Your task -> Your output is one number, the count of lines in the listing below that hold the word "assert".

Records for this exercise ->
Lemma steps_ample : forall text, exists k, Parser.steps text = 16 + k.
Proof.
  intros text. exists (16 * String.length text). unfold Parser.steps. apply Nat.add_comm.
Qed.

Lemma not_in_texts : forall E ctx line a b,
  identifier a = true -> identifier b = true ->
  Parser.parse_deferred E ctx line (a ++ " not in " ++ b) = Ok (not_in_tree ctx a b)
  /\ Parser.parse_deferred E ctx line ("not " ++ a ++ " in " ++ b) = Ok (not_in_tree ctx a b).
Proof.
  intros E ctx line a b Ha Hb.
  destruct (identifier_inv a Ha) as [Hpa Hka].
  destruct (identifier_inv b Hb) as [Hpb Hkb].
  destruct (plain_inv a Hpa) as [Hwa _].
  destruct (plain_inv b Hpb) as [Hwb _].
  assert (H1 : forallb plain [a; "not"; "in"; b] = true)
    by (cbn [forallb]; rewrite Hpa, Hpb; reflexivity).
  assert (H2 : forallb plain ["not"; a; "in"; b] = true)
    by (cbn [forallb]; rewrite Hpa, Hpb; reflexivity).
  split.
  - replace (a ++ " not in " ++ b) with (a ++ spaced ["not"; "in"; b])
      by (cbn [spaced append]; rewrite app_empty; reflexivity).
    apply plain_deferred_settled; [ | exact I ].
    rewrite (plain_deferred_tokens E ctx line _ _ (words_yield E line a ["not"; "in"; b] H1)).
    destruct (steps_ample (a ++ spaced ["not"; "in"; b])) as [k ->].
    cbn [word_tokens]. rewrite Hka, Hkb.
    change (kind_of "not") with "NOT". change (kind_of "in") with "IN".
    exact (proj1 (parse_not_in_tokens E ctx k a b _ _ _ _ _ _ _ _ Hwa Hwb)).
  - replace ("not " ++ a ++ " in " ++ b) with ("not" ++ spaced [a; "in"; b])
      by (cbn [spaced append]; rewrite app_empty; reflexivity).
    apply plain_deferred_settled; [ | exact I ].
    rewrite (plain_deferred_tokens E ctx line _ _ (words_yield E line "not" [a; "in"; b] H2)).
    destruct (steps_ample ("not" ++ spaced [a; "in"; b])) as [k ->].
    cbn [word_tokens]. rewrite Hka, Hkb.
    change (kind_of "not") with "NOT". change (kind_of "in") with "IN".
    exact (proj2 (parse_not_in_tokens E ctx k a b _ _ _ _ _ _ _ _ Hwa Hwb)).
Qed.



(** * Further properties *)

(** ** What a pattern can take *)

(** The texts a pattern can consume, whatever stands around them: a
    look-around consumes nothing, a back-reference any text. *)
Inductive matches : regex -> string -> Prop :=
| m_chr : forall c, matches (Chr c) (String c "")
| m_cls : forall neg items c,
    xorb neg (in_class items c) = true -> matches (Cls neg items) (String c "")
| m_notspace : forall c, negb (is_space c) = true -> matches NotSpace (String c "")
| m_dot : forall c, negb (Ascii.eqb c newline) = true -> matches Dot (String c "")
| m_cat : forall r1 r2 w1 w2,
    matches r1 w1 -> matches r2 w2 -> matches (Cat r1 r2) (w1 ++ w2)
| m_alt_l : forall r1 r2 w, matches r1 w -> matches (Alt r1 r2) w
| m_alt_r : forall r1 r2 w, matches r2 w -> matches (Alt r1 r2) w
| m_star_nil : forall r, matches (Star r) ""
| m_star_cons : forall r w1 w2,
    matches r w1 -> matches (Star r) w2 -> matches (Star r) (w1 ++ w2)
| m_lazy_nil : forall r, matches (LazyStar r) ""
| m_lazy_cons : forall r w1 w2,
    matches r w1 -> matches (LazyStar r) w2 -> matches (LazyStar r) (w1 ++ w2)
| m_plus : forall r w1 w2,
    matches r w1 -> matches (Star r) w2 -> matches (Plus r) (w1 ++ w2)
| m_opt_none : forall r, matches (Opt r) ""
| m_opt_some : forall r w, matches r w -> matches (Opt r) w
| m_behind : forall r, matches (Behind r) ""
| m_ahead : forall r, matches (Ahead r) ""
| m_group : forall name r w, matches r w -> matches (Group name r) w
| m_backref : forall name w, matches (Backref name) w.

Lemma app_assoc_str : forall a b c : string, (a ++ b) ++ c = a ++ (b ++ c).
Proof.
  induction a as [|x a IH]; intros b c; [ reflexivity | ]. cbn [append]. rewrite IH. reflexivity.
Qed.

Lemma last_char_app : forall w1 w2 p, last_char p (w1 ++ w2) = last_char (last_char p w1) w2.
Proof.
  induction w1 as [|c w1 IH]; intros w2 p; [ reflexivity | ]. cbn [append last_char]. apply IH.
Qed.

Written solution -> 2